Lemma not_nameChar_open : ~ nameChar "["%char.
Proof. by intros (_ & ? & _). Qed.

Lemma not_nameChar_close : ~ nameChar "]"%char.
Proof. by intros (_ & _ & ? & _). Qed.

Lemma not_nameChar_star : ~ nameChar "*"%char.
Proof. by intros (_ & _ & _ & ? & _). Qed.

Lemma not_nameChar_colon : ~ nameChar ":"%char.
Proof. by intros (_ & _ & _ & _ & ?). Qed.

Lemma trim_name (name : jstring) : Forall nameChar name -> trim name = name.
Proof.
  intros Hn. rewrite Forall_forall in Hn.
  apply trim_id; intros c Hc; apply Hn.
  - destruct name; [done|]. injection Hc as ->. apply list_elem_of_here.
  - apply last_Some in Hc as [l' ->]. apply elem_of_app. right. apply list_elem_of_here.
Qed.

(** Closes a goal [x ∉ s] for a text [s] put together from names, numbers
    and literals. *)
Local Ltac absent :=
  repeat first [rewrite elem_of_app | rewrite elem_of_cons | rewrite elem_of_nil];
  let H := fresh in
  intros H;
  repeat match type of H with _ \/ _ => destruct H as [H|H] end;
  first
    [ done
    | refine (nameChars_no _ _ _ _ H);
      [ eassumption
      | first [ apply not_nameChar_space | apply not_nameChar_open
              | apply not_nameChar_close | apply not_nameChar_star
              | apply not_nameChar_colon ] ]
    | refine (digits_no _ _ _ _ H); [eassumption | reflexivity]
    | apply list_elem_of_In in H; vm_compute in H; intuition discriminate ].

(** The identifier that [extractIdentifiers] gives for the declaration
    [ty name[size]] of an array. *)
Lemma extractIdentifiers_array (ty name root : jstring) (size : Z) (expand : bool) :
  (exists c ty', ty = c :: ty' /\ isWhiteSpace c = false) ->
  ":"%char ∉ ty -> "["%char ∉ ty ->
  Forall nameChar name ->
  0 <= size ->
  extractIdentifiers (ty ++ " "%char :: name ++ "["%char :: toString (JInt size) ++ lit "]")
    root expand
  = [ root ++ name ++ lit "["
        ++ (if expand then toString (JInt (size - 1)) else lit "0") ++ lit "]" ].
Proof.
  intros (c0 & ty' & Hty & Hc0) Hcolon Hopen Hname Hsize.
  set (D := toString (JInt size)).
  assert (HD : Forall (fun c => isDigit c = true) D) by (by apply toString_digits).
  set (A := ty ++ " "%char :: name).
  set (decl := ty ++ " "%char :: name ++ "["%char :: D ++ lit "]").
  assert (Hdecl : decl = A ++ ["["%char] ++ D ++ lit "]")
    by (unfold decl, A; by rewrite <- app_assoc).
  assert (HAopen : "["%char ∉ A).
  { unfold A. absent. }
  unfold extractIdentifiers.
  assert (Hclean : cleanDeclarator decl = decl).
  { apply cleanDeclarator_id.
    - unfold decl. absent.
    - unfold decl. rewrite Hty. by intros c [= <-].
    - intros c. rewrite Hdecl. change (lit "]") with ["]"%char].
      rewrite !app_assoc, last_snoc. by intros [= <-]. }
  rewrite Hclean. change (lit "[") with ["["%char].
  assert (Hi : indexOf decl ["["%char] = len A).
  { unfold indexOf. rewrite Hdecl, find_char_app by done.
    change (["["%char] ++ D ++ lit "]") with ("["%char :: D ++ lit "]").
    rewrite find_char_cons, Ascii.eqb_refl. simpl. unfold len. lia. }
  rewrite !Hi.
  destruct (decide (len A <> -1)) as [_|Hn]; [|pose proof (len_nonneg A); exfalso; lia].
  assert (HlenA : len A = len ty + 1 + len name) by (unfold A; lens).
  assert (Htail : substringFrom decl (len A + 1) = D ++ lit "]").
  { rewrite Hdecl, app_assoc. apply substringFrom_app. lens. }
  rewrite Htail.
  rewrite (indexOf_char_absent "[") by absent.
  destruct (decide (-1 <> -1)) as [?|_]; [done|].
  assert (Hsp : lastIndexOfFrom decl (lit " ") (len A) = len ty).
  { unfold lastIndexOfFrom. change (lit " ") with [" "%char].
    replace (Z.to_nat (len A `max` 0) + length [" "%char])%nat with (length (A ++ ["["%char]))
      by (rewrite length_app; unfold len; simpl; lia).
    rewrite Hdecl, app_assoc, take_app_length. unfold A.
    rewrite <- app_assoc, <- app_comm_cons, findLast_char_app; [done|]. absent. }
  rewrite Hsp.
  assert (Hnm : substring decl (len ty + 1) (len A) = name).
  { unfold decl. rewrite (cons_middle " "%char ty), app_assoc.
    apply substring_between; lens. }
  rewrite Hnm, trim_name by done.
  change (lit "*") with ["*"%char].
  rewrite (lastIndexOf_char_absent "*") by absent.
  destruct (decide (-1 <> -1)) as [?|_]; [done|].
  assert (Hclose : indexOfFrom decl (lit "]") (len A) = len A + 1 + len D).
  { unfold indexOfFrom, clamp. change (lit "]") with ["]"%char].
    replace (Z.to_nat ((len A `max` 0) `min` len decl)) with (length A)
      by (rewrite Hdecl, len_app; unfold len; lia).
    rewrite Hdecl, drop_app_length.
    rewrite (app_assoc ["["%char] D), find_char_app by absent.
    change (lit "]") with ["]"%char].
    rewrite find_char_cons, Ascii.eqb_refl.
    cbn [fmap option_fmap option_map]. rewrite length_app. unfold len. simpl. lia. }
  rewrite Hclose.
  assert (Hsz : substring decl (len A + 1) (len A + 1 + len D) = D).
  { rewrite Hdecl, app_assoc. apply substring_between; lens. }
  rewrite Hsz. unfold D. rewrite parseInt10_toString by done. cbn [JS.pred].
  by destruct expand.
Qed.

(** * The expansion of arrays *)

Lemma replaceChar_app (c : ascii) (r a b : jstring) :
  replaceChar c r (a ++ b) = replaceChar c r a ++ replaceChar c r b.
Proof. unfold replaceChar. apply flat_map_app. Qed.

Lemma replaceChar_absent (c : ascii) (r s : jstring) :
  c ∉ s -> replaceChar c r s = s.
Proof.
  induction s as [|x s IH]; intros Hc; [done|].
  apply not_elem_of_cons in Hc as [Hne Hc]. unfold replaceChar in *. cbn [flat_map].
  destruct (Ascii.eqb_spec x c); [congruence|]. by rewrite IH.
Qed.

Lemma replaceChar_hit (c : ascii) (r s : jstring) :
  replaceChar c r (c :: s) = r ++ replaceChar c r s.
Proof. unfold replaceChar. cbn [flat_map]. by rewrite Ascii.eqb_refl. Qed.

Section OneArray.
Context (base : jstring) (n : Z).
Context (Hopen : "["%char ∉ base) (Hclose : "]"%char ∉ base) (Hn : 0 <= n).

Local Abbreviation D := (toString (JInt n)).

Local Ltac absent_marker :=
  repeat first [rewrite elem_of_app | rewrite elem_of_cons | rewrite elem_of_nil];
  let H := fresh in
  intros H;
  repeat match type of H with _ \/ _ => destruct H as [H|H] end;
  first
    [ done
    | refine (digits_no _ _ _ _ H); [by apply toString_digits | reflexivity]
    | apply list_elem_of_In in H; vm_compute in H; intuition discriminate ].

Lemma markers_added :
  replaceChar "]" (lit "x]") (replaceChar "[" (lit "[x") (elementText base D))
  = markedText base D.
Proof.
  unfold elementText, markedText. rewrite <- app_assoc. change (lit "[") with ["["%char].
  change (["["%char] ++ D ++ lit "]") with ("["%char :: D ++ lit "]").
  rewrite replaceChar_app, replaceChar_hit, (replaceChar_absent "[" _ base) by done.
  rewrite (replaceChar_absent "[" _ (D ++ lit "]")) by absent_marker.
  rewrite !replaceChar_app.
  rewrite (replaceChar_absent "]" _ base) by done.
  rewrite (replaceChar_absent "]" _ (lit "[x")) by absent_marker.
  rewrite (replaceChar_absent "]" _ D) by absent_marker.
  done.
Qed.
Lemma pushup_run_stuck Math frames : forall this,
  PushUpValidator.isInDownPosition this = true ->
  PushUpValidator.isInUpPosition this = true ->
  PushUpValidator.isInDownPosition (fst (run pushUp Math this frames)) = true
  /\ PushUpValidator.isInUpPosition (fst (run pushUp Math this frames)) = true
  /\ PushUpValidator.getRepCount (fst (run pushUp Math this frames))
     = PushUpValidator.getRepCount this
  /\ Forall (fun result => completedRep result = false)
       (snd (run pushUp Math this frames)).
Proof.
  induction frames as [| [clk p] frames IH]; intros this Hdown Hup.
  - cbn. auto.
  - destruct (pushup_validate_stuck Math clk this p Hdown Hup)
      as (Hdown' & Hup' & Hcount & Hrep).
    cbn [run validate pushUp].
    destruct (PushUpValidator.validate Math clk this p) as [this' result].
    cbn [fst snd] in *.
    destruct (IH this' Hdown' Hup') as (? & ? & Hcount' & ?).
    change (state pushUp) with PushUpValidator.t in *.
    destruct (run pushUp Math this' frames) as [final results].
    cbn [fst snd] in *. repeat split; auto. congruence.
Qed.

(** C10: when the way up is seen before the gate of 1000 ms has opened,
    the frame sets [isInUpPosition] next to [isInDownPosition] and counts
    nothing; from a state with both flags set no sequence of frames
    changes a flag or the repetition count, or reports a repetition;
    [reset] clears both flags. *)
Theorem pushup_gated_transition_sticks :
  (forall clk this l r a,
     PushUpValidator.isInDownPosition this = true ->
     PushUpValidator.isInUpPosition this = false ->
     PushUpValidator.maxArmAngle < (l + r) / 2 ->
     0.6 < ExerciseValidator.calculateFormScore
             (PushUpValidator.formCriteria l r a) ->
     (clk 0%nat - ExerciseValidator.lastValidationTime
                    (PushUpValidator.super this) < 1000)%Z ->
     let this' := fst (PushUpValidator.validateForm clk this l r a) in
     PushUpValidator.isInDownPosition this' = true
     /\ PushUpValidator.isInUpPosition this' = true
     /\ PushUpValidator.getRepCount this' = PushUpValidator.getRepCount this)
  /\ (forall Math this frames,
        PushUpValidator.isInDownPosition this = true ->
        PushUpValidator.isInUpPosition this = true ->
        let final := fst (run pushUp Math this frames) in
        PushUpValidator.isInDownPosition final = true
        /\ PushUpValidator.isInUpPosition final = true
        /\ PushUpValidator.getRepCount final = PushUpValidator.getRepCount this
        /\ Forall (fun result => completedRep result = false)
             (snd (run pushUp Math this frames)))
  /\ (forall this,
        PushUpValidator.isInDownPosition (PushUpValidator.reset this) = false
        /\ PushUpValidator.isInUpPosition (PushUpValidator.reset this) = false
        /\ PushUpValidator.getRepCount (PushUpValidator.reset this) = 0%Z).
Proof.
  split; [| split].
  - intros clk this l r a Hdown Hup Hhigh Hvalid Hgate. cbv zeta.
    apply Qltb_lt in Hvalid.
    destruct (pushup_validateForm_unfold clk this l r a) as (-> & _).
    rewrite Hvalid,
      (pushup_countRepetition_gated clk this _ Hhigh Hdown Hup Hgate).
    cbn. auto.
  - intros Math this frames Hdown Hup. now apply pushup_run_stuck.
  - intros this. cbn. auto.
Qed.

Lemma pushup_gated_transition_sticks_witness :
  let counted :=
    fst (PushUpValidator.validateForm (at_time 5000)
           (fst (PushUpValidator.validateForm (at_time 0)
                   PushUpValidator.init 60 60 1))
           170 170 1) in
  let down := fst (PushUpValidator.validateForm (at_time 5200) counted 60 60 1) in
  let stuck := fst (PushUpValidator.validateForm (at_time 5400) down 170 170 1) in
  PushUpValidator.getRepCount down = 1%Z
  /\ PushUpValidator.isInDownPosition stuck = true
  /\ PushUpValidator.isInUpPosition stuck = true
  /\ PushUpValidator.getRepCount stuck = 1%Z
  /\ PushUpValidator.getRepCount
       (fst (run pushUp exampleMath stuck [(at_time 9000, goodPlank)])) = 1%Z.
Proof.
  cbv zeta. split; [reflexivity |].
  destruct pushup_gated_transition_sticks as (Hgated & Hstuck & _).
  match goal with
  | |- PushUpValidator.isInDownPosition
         (fst (PushUpValidator.validateForm ?clk ?this ?l ?r ?a)) = _ /\ _ =>
      destruct (Hgated clk this l r a) as (Hd & Hu & Hc);
        [reflexivity .. |]
  end.
  split; [exact Hd |]. split; [exact Hu |].
  split; [rewrite Hc; reflexivity |].
  match goal with
  | |- PushUpValidator.getRepCount (fst (run _ ?Math ?this ?frames)) = _ =>
      destruct (Hstuck Math this frames Hd Hu) as (_ & _ & -> & _)
  end.
  rewrite Hc. reflexivity.
Defined.

(** ** The plank: holding, losing and milestones *)

(** An invalid frame through the block [trackPlank]. *)
Lemma plank_trackPlank_invalid clk this :
  let this' := fst (fst (PlankValidator.trackPlank clk this false)) in
  snd (fst (PlankValidator.trackPlank clk this false)) = false
  /\ PlankValidator.super this' = PlankValidator.super this
  /\ PlankValidator.plankStartTime this' = PlankValidator.plankStartTime this
  /\ PlankValidator.plankDuration this' = PlankValidator.plankDuration this
  /\ PlankValidator.lastStableTime this' = PlankValidator.lastStableTime this
  /\ PlankValidator.nextMilestoneIndex this'
     = PlankValidator.nextMilestoneIndex this
  /\ PlankValidator.isInPlankPosition this'
     = PlankValidator.isInPlankPosition this
       && negb ((clk 0%nat - PlankValidator.lastStableTime this >? 1000)%Z
                && (clk 1%nat - PlankValidator.lastStableTime this >? 1000)%Z).
Proof.
  cbv zeta. unfold PlankValidator.trackPlank.
  destruct (PlankValidator.isInPlankPosition this) eqn:Hin;
    [destruct (clk 0%nat - PlankValidator.lastStableTime this >? 1000)%Z |];
    cbn [andb negb fst snd].
  - destruct (plank_handleInvalidPose_fields (clk 1%nat) this)
      as (? & ? & ? & ? & _ & ? & Hflag).
    rewrite Hin in Hflag. auto 10.
  - auto 10.
  - auto 10.
Qed.

(** A valid frame through the block: it starts a plank, or it times the
    one being held and looks at the next milestone. *)
Lemma plank_trackPlank_start clk this :
  PlankValidator.isInPlankPosition this = false ->
  PlankValidator.trackPlank clk this true
  = ({| PlankValidator.super := PlankValidator.super this;
        PlankValidator.plankStartTime := clk 0%nat;
        PlankValidator.plankDuration := PlankValidator.plankDuration this;
        PlankValidator.isInPlankPosition := true;
        PlankValidator.lastStableTime := PlankValidator.lastStableTime this;
        PlankValidator.recentPoses := PlankValidator.recentPoses this;
        PlankValidator.nextMilestoneIndex :=
          PlankValidator.nextMilestoneIndex this |},
     false, ["Good plank position! Hold steady..."]).
Proof. intros Hout. unfold PlankValidator.trackPlank. now rewrite Hout. Qed.

Lemma plank_trackPlank_hold clk this :
  PlankValidator.isInPlankPosition this = true ->
  let this' := fst (fst (PlankValidator.trackPlank clk this true)) in
  let completed := snd (fst (PlankValidator.trackPlank clk this true)) in
  let duration := (clk 0%nat - PlankValidator.plankStartTime this)%Z in
  PlankValidator.isInPlankPosition this' = true
  /\ PlankValidator.plankStartTime this' = PlankValidator.plankStartTime this
  /\ PlankValidator.plankDuration this' = duration
  /\ PlankValidator.lastStableTime this' = clk 0%nat
  /\ (completed = true <->
      exists milestone,
        nth_error PlankValidator.milestoneDurations
          (PlankValidator.nextMilestoneIndex this) = Some milestone
        /\ (milestone <= duration)%Z)
  /\ PlankValidator.getRepCount this'
     = (PlankValidator.getRepCount this + if completed then 1 else 0)%Z
  /\ PlankValidator.nextMilestoneIndex this'
     = (PlankValidator.nextMilestoneIndex this + if completed then 1 else 0)%nat.
Proof.
  intros Hin. cbv zeta. unfold PlankValidator.trackPlank.
  rewrite Hin. cbn [negb].
  destruct (nth_error PlankValidator.milestoneDurations
              (PlankValidator.nextMilestoneIndex this)) as [milestone |];
    [destruct (Z.geb_spec (clk 0%nat - PlankValidator.plankStartTime this)
                 milestone) as [Hreached | Hshort] |];
    unfold PlankValidator.getRepCount, ExerciseValidator.getRepCount;
    cbn -[Z.add Z.sub]; repeat split;
    try reflexivity; try lia; try discriminate; eauto.
  - intros (m & [= <-] & Hle). lia.
  - intros (m & [=] & _).
Qed.

(** What an invalid frame does to the plank validator: a frame turned away,
    or one with a form score of at most 0.6.  [validate] returns a form
    score of at most 0.6 for these frames and for no other. *)
Lemma plank_validate_invalid Math clk this p :
  let this' := fst (PlankValidator.validate Math clk this p) in
  let result := snd (PlankValidator.validate Math clk this p) in
  let stale n :=
    (clk n - PlankValidator.lastStableTime this >? 1000)%Z in
  formScore result <= 0.6 ->
  completedRep result = false
  /\ PlankValidator.getRepCount this' = PlankValidator.getRepCount this
  /\ PlankValidator.nextMilestoneIndex this'
     = PlankValidator.nextMilestoneIndex this
  /\ PlankValidator.plankDuration this' = PlankValidator.plankDuration this
  /\ PlankValidator.plankStartTime this' = PlankValidator.plankStartTime this
  /\ PlankValidator.lastStableTime this' = PlankValidator.lastStableTime this
  /\ (PlankValidator.isInPlankPosition this'
      = PlankValidator.isInPlankPosition this && negb (stale 0%nat)
      \/ PlankValidator.isInPlankPosition this'
         = PlankValidator.isInPlankPosition this
           && negb (stale 0%nat && stale 1%nat)).
Proof.
  cbv zeta.
  destruct (plank_validate_cases Math clk this p)
    as [-> | [-> | (a & e & h & s & ->)]]; cbn [fst snd].
  1, 2: intros _;
    destruct (plank_handleInvalidPose_fields (clk 0%nat)
                (PlankValidator.addToRecentPoses p this))
      as (Hsuper & ? & ? & ? & _ & ? & Hflag);
    unfold PlankValidator.getRepCount; rewrite Hsuper; cbn in *; auto 10.
  destruct (plank_validateForm_unfold clk
              (PlankValidator.addToRecentPoses p this) a e h s)
    as (-> & -> & ->).
  intros Hlow. apply Qltb_ge in Hlow. rewrite Hlow.
  destruct (plank_trackPlank_invalid clk
              (PlankValidator.addToRecentPoses p this))
    as (? & Hsuper & ? & ? & ? & ? & Hflag).
  unfold PlankValidator.getRepCount.
  cbn [PlankValidator.set_super PlankValidator.super
       PlankValidator.nextMilestoneIndex PlankValidator.plankDuration
       PlankValidator.plankStartTime PlankValidator.lastStableTime
       PlankValidator.isInPlankPosition
       ExerciseValidator.addToValidationHistory fst
       ExerciseValidator.set_validationHistory ExerciseValidator.getRepCount
       ExerciseValidator.repCount].
  rewrite Hsuper. cbn in *. auto 10.
Qed.

(** What a valid frame does: a frame with a form score above 0.6. *)
Lemma plank_validate_valid Math clk this p :
  let this' := fst (PlankValidator.validate Math clk this p) in
  let result := snd (PlankValidator.validate Math clk this p) in
  let duration := (clk 0%nat - PlankValidator.plankStartTime this)%Z in
  0.6 < formScore result ->
  PlankValidator.isInPlankPosition this' = true
  /\ (PlankValidator.isInPlankPosition this = false ->
      completedRep result = false
      /\ PlankValidator.plankStartTime this' = clk 0%nat
      /\ PlankValidator.getRepCount this' = PlankValidator.getRepCount this
      /\ PlankValidator.nextMilestoneIndex this'
         = PlankValidator.nextMilestoneIndex this
      /\ PlankValidator.plankDuration this' = PlankValidator.plankDuration this
      /\ PlankValidator.lastStableTime this'
         = PlankValidator.lastStableTime this)
  /\ (PlankValidator.isInPlankPosition this = true ->
      PlankValidator.plankStartTime this' = PlankValidator.plankStartTime this
      /\ PlankValidator.plankDuration this' = duration
      /\ PlankValidator.lastStableTime this' = clk 0%nat
      /\ (completedRep result = true <->
          exists milestone,
            nth_error PlankValidator.milestoneDurations
              (PlankValidator.nextMilestoneIndex this) = Some milestone
            /\ (milestone <= duration)%Z)
      /\ PlankValidator.getRepCount this'
         = (PlankValidator.getRepCount this
            + if completedRep result then 1 else 0)%Z
      /\ PlankValidator.nextMilestoneIndex this'
         = (PlankValidator.nextMilestoneIndex this
            + if completedRep result then 1 else 0)%nat).
Proof.
  cbv zeta.
  destruct (plank_validate_cases Math clk this p)
    as [-> | [-> | (a & e & h & s & ->)]]; cbn [fst snd].
  1, 2: intros Hlt; exfalso; revert Hlt; cbn; discriminate.
  destruct (plank_validateForm_unfold clk
              (PlankValidator.addToRecentPoses p this) a e h s)
    as (-> & -> & ->).
  intros Hvalid. apply Qltb_lt in Hvalid. rewrite Hvalid.
  set (held := PlankValidator.addToRecentPoses p this).
  unfold PlankValidator.getRepCount.
  cbn [PlankValidator.set_super PlankValidator.super
       PlankValidator.nextMilestoneIndex PlankValidator.plankDuration
       PlankValidator.plankStartTime PlankValidator.lastStableTime
       PlankValidator.isInPlankPosition
       ExerciseValidator.addToValidationHistory fst
       ExerciseValidator.set_validationHistory ExerciseValidator.getRepCount
       ExerciseValidator.repCount].
  destruct (PlankValidator.isInPlankPosition this) eqn:Hin.
  - destruct (plank_trackPlank_hold clk held) as (? & ? & ? & ? & ? & ? & ?);
      [exact Hin |].
    split; [assumption |]. split; [discriminate |]. intros _.
    auto 10.
  - rewrite (plank_trackPlank_start clk held Hin).
    split; [reflexivity |]. split; [| discriminate]. intros _.
    cbn. auto 10.
Qed.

+===+

Instructions to follow →
Search the records above for the string "congruence". Report each line that has it.

Output →
  destruct (Ascii.eqb_spec x c); [congruence|]. by rewrite IH.
    cbn [fst snd] in *. repeat split; auto. congruence.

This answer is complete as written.